═══ Excerpted records ═══

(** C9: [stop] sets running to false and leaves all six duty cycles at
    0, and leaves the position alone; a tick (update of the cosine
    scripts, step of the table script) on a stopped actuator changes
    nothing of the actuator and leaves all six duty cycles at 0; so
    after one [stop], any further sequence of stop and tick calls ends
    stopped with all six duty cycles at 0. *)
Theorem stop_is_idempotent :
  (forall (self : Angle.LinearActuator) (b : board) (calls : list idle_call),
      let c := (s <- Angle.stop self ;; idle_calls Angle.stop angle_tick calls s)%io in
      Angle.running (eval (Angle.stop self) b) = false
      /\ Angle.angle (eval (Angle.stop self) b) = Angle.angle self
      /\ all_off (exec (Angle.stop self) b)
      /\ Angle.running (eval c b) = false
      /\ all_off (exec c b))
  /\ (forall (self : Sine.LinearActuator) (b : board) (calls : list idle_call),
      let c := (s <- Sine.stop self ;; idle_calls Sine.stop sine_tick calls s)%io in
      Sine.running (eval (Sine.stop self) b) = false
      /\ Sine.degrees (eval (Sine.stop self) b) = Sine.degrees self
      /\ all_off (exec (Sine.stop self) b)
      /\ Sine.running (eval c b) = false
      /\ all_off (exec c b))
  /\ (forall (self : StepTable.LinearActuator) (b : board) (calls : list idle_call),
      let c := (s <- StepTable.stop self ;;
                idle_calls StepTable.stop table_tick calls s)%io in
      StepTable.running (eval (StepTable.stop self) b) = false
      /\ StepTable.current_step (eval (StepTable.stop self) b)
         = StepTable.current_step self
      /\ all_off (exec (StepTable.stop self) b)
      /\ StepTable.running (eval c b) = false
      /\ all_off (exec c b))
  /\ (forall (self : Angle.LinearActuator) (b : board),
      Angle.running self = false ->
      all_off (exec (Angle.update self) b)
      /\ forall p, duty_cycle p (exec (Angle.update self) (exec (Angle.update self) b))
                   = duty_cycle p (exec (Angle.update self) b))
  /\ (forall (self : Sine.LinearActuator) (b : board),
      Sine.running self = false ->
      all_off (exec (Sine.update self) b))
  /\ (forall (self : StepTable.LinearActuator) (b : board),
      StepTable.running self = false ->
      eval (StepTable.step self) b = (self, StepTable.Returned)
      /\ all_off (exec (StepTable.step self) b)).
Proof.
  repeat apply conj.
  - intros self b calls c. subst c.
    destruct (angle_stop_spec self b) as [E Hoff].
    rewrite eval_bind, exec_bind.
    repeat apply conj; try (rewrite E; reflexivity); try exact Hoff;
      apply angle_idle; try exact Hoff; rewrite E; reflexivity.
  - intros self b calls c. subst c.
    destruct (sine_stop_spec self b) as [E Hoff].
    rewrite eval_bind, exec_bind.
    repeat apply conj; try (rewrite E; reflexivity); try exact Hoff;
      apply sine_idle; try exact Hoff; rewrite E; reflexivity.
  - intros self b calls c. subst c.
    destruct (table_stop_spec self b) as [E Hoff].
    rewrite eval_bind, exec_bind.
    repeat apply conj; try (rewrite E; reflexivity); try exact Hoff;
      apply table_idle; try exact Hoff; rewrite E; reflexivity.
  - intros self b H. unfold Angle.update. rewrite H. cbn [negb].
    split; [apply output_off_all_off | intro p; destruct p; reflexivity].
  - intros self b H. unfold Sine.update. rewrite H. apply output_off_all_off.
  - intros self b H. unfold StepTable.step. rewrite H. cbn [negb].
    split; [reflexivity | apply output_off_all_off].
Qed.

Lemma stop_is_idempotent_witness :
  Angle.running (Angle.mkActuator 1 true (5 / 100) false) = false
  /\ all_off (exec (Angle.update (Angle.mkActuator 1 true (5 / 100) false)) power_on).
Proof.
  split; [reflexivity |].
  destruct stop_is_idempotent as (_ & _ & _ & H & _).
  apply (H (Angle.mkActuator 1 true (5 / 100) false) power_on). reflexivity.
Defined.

═══

**What is required**
Could you retype every record above exactly as written?

**Solved problem**
(** C9: [stop] sets running to false and leaves all six duty cycles at
    0, and leaves the position alone; a tick (update of the cosine
    scripts, step of the table script) on a stopped actuator changes
    nothing of the actuator and leaves all six duty cycles at 0; so
    after one [stop], any further sequence of stop and tick calls ends
    stopped with all six duty cycles at 0. *)
Theorem stop_is_idempotent :
  (forall (self : Angle.LinearActuator) (b : board) (calls : list idle_call),
      let c := (s <- Angle.stop self ;; idle_calls Angle.stop angle_tick calls s)%io in
      Angle.running (eval (Angle.stop self) b) = false
      /\ Angle.angle (eval (Angle.stop self) b) = Angle.angle self
      /\ all_off (exec (Angle.stop self) b)
      /\ Angle.running (eval c b) = false
      /\ all_off (exec c b))
  /\ (forall (self : Sine.LinearActuator) (b : board) (calls : list idle_call),
      let c := (s <- Sine.stop self ;; idle_calls Sine.stop sine_tick calls s)%io in
      Sine.running (eval (Sine.stop self) b) = false
      /\ Sine.degrees (eval (Sine.stop self) b) = Sine.degrees self
      /\ all_off (exec (Sine.stop self) b)
      /\ Sine.running (eval c b) = false
      /\ all_off (exec c b))
  /\ (forall (self : StepTable.LinearActuator) (b : board) (calls : list idle_call),
      let c := (s <- StepTable.stop self ;;
                idle_calls StepTable.stop table_tick calls s)%io in
      StepTable.running (eval (StepTable.stop self) b) = false
      /\ StepTable.current_step (eval (StepTable.stop self) b)
         = StepTable.current_step self
      /\ all_off (exec (StepTable.stop self) b)
      /\ StepTable.running (eval c b) = false
      /\ all_off (exec c b))
  /\ (forall (self : Angle.LinearActuator) (b : board),
      Angle.running self = false ->
      all_off (exec (Angle.update self) b)
      /\ forall p, duty_cycle p (exec (Angle.update self) (exec (Angle.update self) b))
                   = duty_cycle p (exec (Angle.update self) b))
  /\ (forall (self : Sine.LinearActuator) (b : board),
      Sine.running self = false ->
      all_off (exec (Sine.update self) b))
  /\ (forall (self : StepTable.LinearActuator) (b : board),
      StepTable.running self = false ->
      eval (StepTable.step self) b = (self, StepTable.Returned)
      /\ all_off (exec (StepTable.step self) b)).
Proof.
  repeat apply conj.
  - intros self b calls c. subst c.
    destruct (angle_stop_spec self b) as [E Hoff].
    rewrite eval_bind, exec_bind.
    repeat apply conj; try (rewrite E; reflexivity); try exact Hoff;
      apply angle_idle; try exact Hoff; rewrite E; reflexivity.
  - intros self b calls c. subst c.
    destruct (sine_stop_spec self b) as [E Hoff].
    rewrite eval_bind, exec_bind.
    repeat apply conj; try (rewrite E; reflexivity); try exact Hoff;
      apply sine_idle; try exact Hoff; rewrite E; reflexivity.
  - intros self b calls c. subst c.
    destruct (table_stop_spec self b) as [E Hoff].
    rewrite eval_bind, exec_bind.
    repeat apply conj; try (rewrite E; reflexivity); try exact Hoff;
      apply table_idle; try exact Hoff; rewrite E; reflexivity.
  - intros self b H. unfold Angle.update. rewrite H. cbn [negb].
    split; [apply output_off_all_off | intro p; destruct p; reflexivity].
  - intros self b H. unfold Sine.update. rewrite H. apply output_off_all_off.
  - intros self b H. unfold StepTable.step. rewrite H. cbn [negb].
    split; [reflexivity | apply output_off_all_off].
Qed.

Lemma stop_is_idempotent_witness :
  Angle.running (Angle.mkActuator 1 true (5 / 100) false) = false
  /\ all_off (exec (Angle.update (Angle.mkActuator 1 true (5 / 100) false)) power_on).
Proof.
  split; [reflexivity |].
  destruct stop_is_idempotent as (_ & _ & _ & H & _).
  apply (H (Angle.mkActuator 1 true (5 / 100) false) power_on). reflexivity.
Defined.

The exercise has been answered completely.